__Action item__. From the records below, copy out exactly the lines from the one containing "refuses surrogates, decoding" to the one containing "let c := N.lor (N.shiftl (N.land b0 0x0F)", both included. Add nothing else.

__Stored data__.
(** * Enterprise MCP framework: the middleware pipeline and proxy engine

    A shallow embedding of [framework/proxy/middleware.py],
    [framework/proxy/router.py], [framework/proxy/server.py] and of the four
    middleware classes, together with the part of Python's [json] module and
    of the UTF-8 codec that [Request.from_bytes], [Request.to_bytes],
    [Response.from_bytes] and [Response.to_bytes] go through.

    Conventions of the model.
    - A Python [str] is a list of code points, [bytes] a list of bytes.
    - A decoded JSON value is a [pyval]; numbers are Python integers.  Float
      literals are outside the modelled fragment of JSON ([loads] rejects
      them), and so are the interpreter's resource limits (recursion depth,
      digits of an integer literal).
    - Floats that the code computes itself (clock readings, durations, costs)
      are exact rationals; rounding is not modelled.
    - Log output is not modelled; a log call that reads the clock still
      consumes a clock reading. *)

From Stdlib Require Import ZArith NArith QArith Lia List String Ascii.
From Stdlib.Strings Require Import Byte.
From Stdlib Require Import Decimal DecimalFacts DecimalPos DecimalN.
From stdpp Require Import base option list gmap.

Local Open Scope N_scope.

(** ** Strings and bytes *)

Definition str := list N.
Definition bytes := list byte.

(** A string literal of the source, as a Python [str]. *)
Definition lit (s : string) : str :=
  map N_of_ascii (list_ascii_of_string s).

Definition str_eqb (a b : str) : bool := bool_decide (a = b).

(** *** UTF-8

    [str.encode('utf-8')] and [bytes.decode('utf-8')], both strict: encoding
    refuses surrogates, decoding refuses overlong forms, surrogates, code
    points above U+10FFFF and truncated sequences. *)

Definition is_surrogate (c : N) : bool := (0xD800 <=? c) && (c <=? 0xDFFF).

Definition byte_of (n : N) : byte := default x00 (Byte.of_N n).

Definition utf8_encode_char (c : N) : option (list N) :=
  if c <? 0x80 then Some [c]
  else if c <? 0x800 then
    Some [N.lor 0xC0 (N.shiftr c 6); N.lor 0x80 (N.land c 0x3F)]
  else if is_surrogate c then None
  else if c <? 0x10000 then
    Some [N.lor 0xE0 (N.shiftr c 12);
          N.lor 0x80 (N.land (N.shiftr c 6) 0x3F);
          N.lor 0x80 (N.land c 0x3F)]
  else if c <? 0x110000 then
    Some [N.lor 0xF0 (N.shiftr c 18);
          N.lor 0x80 (N.land (N.shiftr c 12) 0x3F);
          N.lor 0x80 (N.land (N.shiftr c 6) 0x3F);
          N.lor 0x80 (N.land c 0x3F)]
  else None.

Fixpoint utf8_encode (s : str) : option bytes :=
  match s with
  | [] => Some []
  | c :: r =>
      match utf8_encode_char c, utf8_encode r with
      | Some bs, Some out => Some (map byte_of bs ++ out)
      | _, _ => None
      end
  end.

Definition is_cont (b : N) : bool := (0x80 <=? b) && (b <=? 0xBF).

Definition cont_bits (b : N) : N := N.land b 0x3F.

Fixpoint utf8_decode_N (bs : list N) : option str :=
  match bs with
  | [] => Some []
  | b0 :: r =>
      if b0 <? 0x80 then cons b0 <$> utf8_decode_N r
      else if b0 <? 0xC0 then None
      else if b0 <? 0xE0 then
        match r with
        | b1 :: r1 =>
            let c := N.lor (N.shiftl (N.land b0 0x1F) 6) (cont_bits b1) in
            if is_cont b1 && (0x80 <=? c) then cons c <$> utf8_decode_N r1
            else None
        | _ => None
        end
      else if b0 <? 0xF0 then
        match r with
        | b1 :: b2 :: r2 =>
            let c := N.lor (N.shiftl (N.land b0 0x0F) 12)
                       (N.lor (N.shiftl (cont_bits b1) 6) (cont_bits b2)) in
            if is_cont b1 && is_cont b2 && (0x800 <=? c)
               && negb (is_surrogate c)
            then cons c <$> utf8_decode_N r2
            else None
        | _ => None
        end
      else if b0 <? 0xF8 then
        match r with
        | b1 :: b2 :: b3 :: r3 =>
            let c := N.lor (N.shiftl (N.land b0 0x07) 18)
                       (N.lor (N.shiftl (cont_bits b1) 12)
                          (N.lor (N.shiftl (cont_bits b2) 6) (cont_bits b3))) in
            if is_cont b1 && is_cont b2 && is_cont b3
               && (0x10000 <=? c) && (c <? 0x110000)
            then cons c <$> utf8_decode_N r3
            else None
        | _ => None
        end
      else None
  end.

Definition utf8_decode (data : bytes) : option str :=
  utf8_decode_N (map Byte.to_N data).

(** ** Python values that JSON carries *)

#[warnings="-register-all"]
Inductive pyval :=
| PNone
| PBool (b : bool)
| PInt (z : Z)
| PStr (s : str)
| PList (l : list pyval)
| PDict (d : list (str * pyval)).

(** A [dict] keeps insertion order, and assigning to a key that is present
    keeps the key's place. *)
Definition dict := list (str * pyval).

Fixpoint dict_get (d : dict) (k : str) : option pyval :=
  match d with
  | [] => None
  | (k', v) :: r => if str_eqb k k' then Some v else dict_get r k
  end.

Fixpoint dict_set (d : dict) (k : str) (v : pyval) : dict :=
  match d with
  | [] => [(k, v)]
  | (k', v') :: r =>
      if str_eqb k k' then (k', v) :: r else (k', v') :: dict_set r k v
  end.

(** [obj.get(key, default)] *)
Definition get (d : dict) (k : str) (dflt : pyval) : pyval :=
  default dflt (dict_get d k).

(** Truth value of an object ([if x:], [not x]). *)
Definition truthy (v : pyval) : bool :=
  match v with
  | PNone => false
  | PBool b => b
  | PInt z => negb (Z.eqb z 0)
  | PStr [] | PList [] | PDict [] => false
  | PStr _ | PList _ | PDict _ => true
  end.

(** ** [json.dumps] with its default arguments

    [ensure_ascii=True], separators [", "] and [": "]. *)

Definition hex_digit (n : N) : N := if n <? 10 then 48 + n else 87 + n.

(** [format(n, "04x")] for [n < 0x10000] *)
Definition hex4 (n : N) : str :=
  [hex_digit (N.shiftr n 12 mod 16); hex_digit (N.shiftr n 8 mod 16);
   hex_digit (N.shiftr n 4 mod 16); hex_digit (n mod 16)].

Definition u_escape (n : N) : str := 92 :: 117 :: hex4 n.

(** The replacement of one character in [encode_basestring_ascii]: the
    short escapes of [ESCAPE_DCT], printable ASCII as it is, [\uXXXX] for
    the rest, as a surrogate pair above the basic plane. *)
Definition escape_char (c : N) : str :=
  if c =? 34 then [92; 34]
  else if c =? 92 then [92; 92]
  else if c =? 10 then [92; 110]
  else if c =? 13 then [92; 114]
  else if c =? 9 then [92; 116]
  else if c =? 12 then [92; 102]
  else if c =? 8 then [92; 98]
  else if (32 <=? c) && (c <=? 126) then [c]
  else if c <? 0x10000 then u_escape c
  else
    let n := c - 0x10000 in
    let s1 := N.lor 0xD800 (N.land (N.shiftr n 10) 0x3FF) in
    let s2 := N.lor 0xDC00 (N.land n 0x3FF) in
    u_escape s1 ++ u_escape s2.

Definition encode_basestring_ascii (s : str) : str :=
  34 :: flat_map escape_char s ++ [34].

Fixpoint uint_str (d : Decimal.uint) : str :=
  match d with
  | Nil => []
  | D0 r => 48 :: uint_str r
  | D1 r => 49 :: uint_str r
  | D2 r => 50 :: uint_str r
  | D3 r => 51 :: uint_str r
  | D4 r => 52 :: uint_str r
  | D5 r => 53 :: uint_str r
  | D6 r => 54 :: uint_str r
  | D7 r => 55 :: uint_str r
  | D8 r => 56 :: uint_str r
  | D9 r => 57 :: uint_str r
  end.

(** [int.__repr__] *)
Definition int_repr (z : Z) : str :=
  match z with
  | Z0 => [48]
  | Zpos p => uint_str (Pos.to_uint p)
  | Zneg p => 45 :: uint_str (Pos.to_uint p)
  end.

(** [separator.join(items)] *)
Fixpoint join (sep : str) (items : list str) : str :=
  match items with
  | [] => []
  | [x] => x
  | x :: r => x ++ sep ++ join sep r
  end.

Fixpoint dumps (v : pyval) : str :=
  match v with
  | PNone => lit "null"
  | PBool true => lit "true"
  | PBool false => lit "false"
  | PInt z => int_repr z
  | PStr s => encode_basestring_ascii s
  | PList l =>
      91 :: join (lit ", ") (map dumps l) ++ [93]
  | PDict d =>
      123 :: join (lit ", ")
               (map (fun kv => encode_basestring_ascii (fst kv)
                                 ++ lit ": " ++ dumps (snd kv)) d)
          ++ [125]
  end.

(** ** [json.loads]

    The scanner of [json.decoder] and [json.scanner], on the text after
    [bytes.decode].  Each function returns the value it read and the rest of
    the text.  The recursion is on a fuel that [loads] sets from the length
    of the text. *)

Definition is_ws (c : N) : bool :=
  (c =? 32) || (c =? 9) || (c =? 10) || (c =? 13).

Fixpoint skip_ws (s : str) : str :=
  match s with
  | c :: r => if is_ws c then skip_ws r else s
  | [] => []
  end.

Definition hex_val (c : N) : option N :=
  if (48 <=? c) && (c <=? 57) then Some (c - 48)
  else if (97 <=? c) && (c <=? 102) then Some (c - 87)
  else if (65 <=? c) && (c <=? 70) then Some (c - 55)
  else None.

(** [_decode_uXXXX]: four hexadecimal digits *)
Definition decode_uXXXX (s : str) : option (N * str) :=
  match s with
  | a :: b :: c :: d :: r =>
      x3 ← hex_val a; x2 ← hex_val b; x1 ← hex_val c; x0 ← hex_val d;
      Some (((x3 * 16 + x2) * 16 + x1) * 16 + x0, r)
  | _ => None
  end.

(** The short escapes of [BACKSLASH] *)
Definition backslash (c : N) : option N :=
  if c =? 34 then Some 34
  else if c =? 92 then Some 92
  else if c =? 47 then Some 47
  else if c =? 98 then Some 8
  else if c =? 102 then Some 12
  else if c =? 110 then Some 10
  else if c =? 114 then Some 13
  else if c =? 116 then Some 9
  else None.

(** [scanstring(s, end, strict=True)], entered after the opening quote *)
Fixpoint scanstring (fuel : nat) (s : str) : option (str * str) :=
  match fuel with
  | O => None
  | S f =>
      match s with
      | [] => None
      | c :: r =>
          if c =? 34 then Some ([], r)
          else if c =? 92 then
            match r with
            | [] => None
            | e :: r1 =>
                if e =? 117 then
                  '(uni, r2) ← decode_uXXXX r1;
                  '(ch, r3) ←
                    (if (0xD800 <=? uni) && (uni <=? 0xDBFF) then
                       match r2 with
                       | 92 :: 117 :: r2' =>
                           '(uni2, r4) ← decode_uXXXX r2';
                           if (0xDC00 <=? uni2) && (uni2 <=? 0xDFFF) then
                             Some (0x10000 +
                                     N.lor (N.shiftl (uni - 0xD800) 10)
                                           (uni2 - 0xDC00), r4)
                           else Some (uni, r2)
                       | _ => Some (uni, r2)
                       end
                     else Some (uni, r2));
                  '(k, rest) ← scanstring f r3;
                  Some (ch :: k, rest)
                else
                  ch ← backslash e;
                  '(k, rest) ← scanstring f r1;
                  Some (ch :: k, rest)
            end
          else if c <? 32 then None
          else
            '(k, rest) ← scanstring f r;
            Some (c :: k, rest)
      end
  end.

Definition digit_of (c : N) : option (Decimal.uint -> Decimal.uint) :=
  if c =? 48 then Some D0 else if c =? 49 then Some D1
  else if c =? 50 then Some D2 else if c =? 51 then Some D3
  else if c =? 52 then Some D4 else if c =? 53 then Some D5
  else if c =? 54 then Some D6 else if c =? 55 then Some D7
  else if c =? 56 then Some D8 else if c =? 57 then Some D9
  else None.

Fixpoint read_digits (s : str) : Decimal.uint * str :=
  match s with
  | c :: r =>
      match digit_of c with
      | Some dg => let '(d, r') := read_digits r in (dg d, r')
      | None => (Nil, s)
      end
  | [] => (Nil, [])
  end.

__Result of the task__.
    refuses surrogates, decoding refuses overlong forms, surrogates, code
    points above U+10FFFF and truncated sequences. *)

Definition is_surrogate (c : N) : bool := (0xD800 <=? c) && (c <=? 0xDFFF).

Definition byte_of (n : N) : byte := default x00 (Byte.of_N n).

Definition utf8_encode_char (c : N) : option (list N) :=
  if c <? 0x80 then Some [c]
  else if c <? 0x800 then
    Some [N.lor 0xC0 (N.shiftr c 6); N.lor 0x80 (N.land c 0x3F)]
  else if is_surrogate c then None
  else if c <? 0x10000 then
    Some [N.lor 0xE0 (N.shiftr c 12);
          N.lor 0x80 (N.land (N.shiftr c 6) 0x3F);
          N.lor 0x80 (N.land c 0x3F)]
  else if c <? 0x110000 then
    Some [N.lor 0xF0 (N.shiftr c 18);
          N.lor 0x80 (N.land (N.shiftr c 12) 0x3F);
          N.lor 0x80 (N.land (N.shiftr c 6) 0x3F);
          N.lor 0x80 (N.land c 0x3F)]
  else None.

Fixpoint utf8_encode (s : str) : option bytes :=
  match s with
  | [] => Some []
  | c :: r =>
      match utf8_encode_char c, utf8_encode r with
      | Some bs, Some out => Some (map byte_of bs ++ out)
      | _, _ => None
      end
  end.

Definition is_cont (b : N) : bool := (0x80 <=? b) && (b <=? 0xBF).

Definition cont_bits (b : N) : N := N.land b 0x3F.

Fixpoint utf8_decode_N (bs : list N) : option str :=
  match bs with
  | [] => Some []
  | b0 :: r =>
      if b0 <? 0x80 then cons b0 <$> utf8_decode_N r
      else if b0 <? 0xC0 then None
      else if b0 <? 0xE0 then
        match r with
        | b1 :: r1 =>
            let c := N.lor (N.shiftl (N.land b0 0x1F) 6) (cont_bits b1) in
            if is_cont b1 && (0x80 <=? c) then cons c <$> utf8_decode_N r1
            else None
        | _ => None
        end
      else if b0 <? 0xF0 then
        match r with
        | b1 :: b2 :: r2 =>
            let c := N.lor (N.shiftl (N.land b0 0x0F) 12)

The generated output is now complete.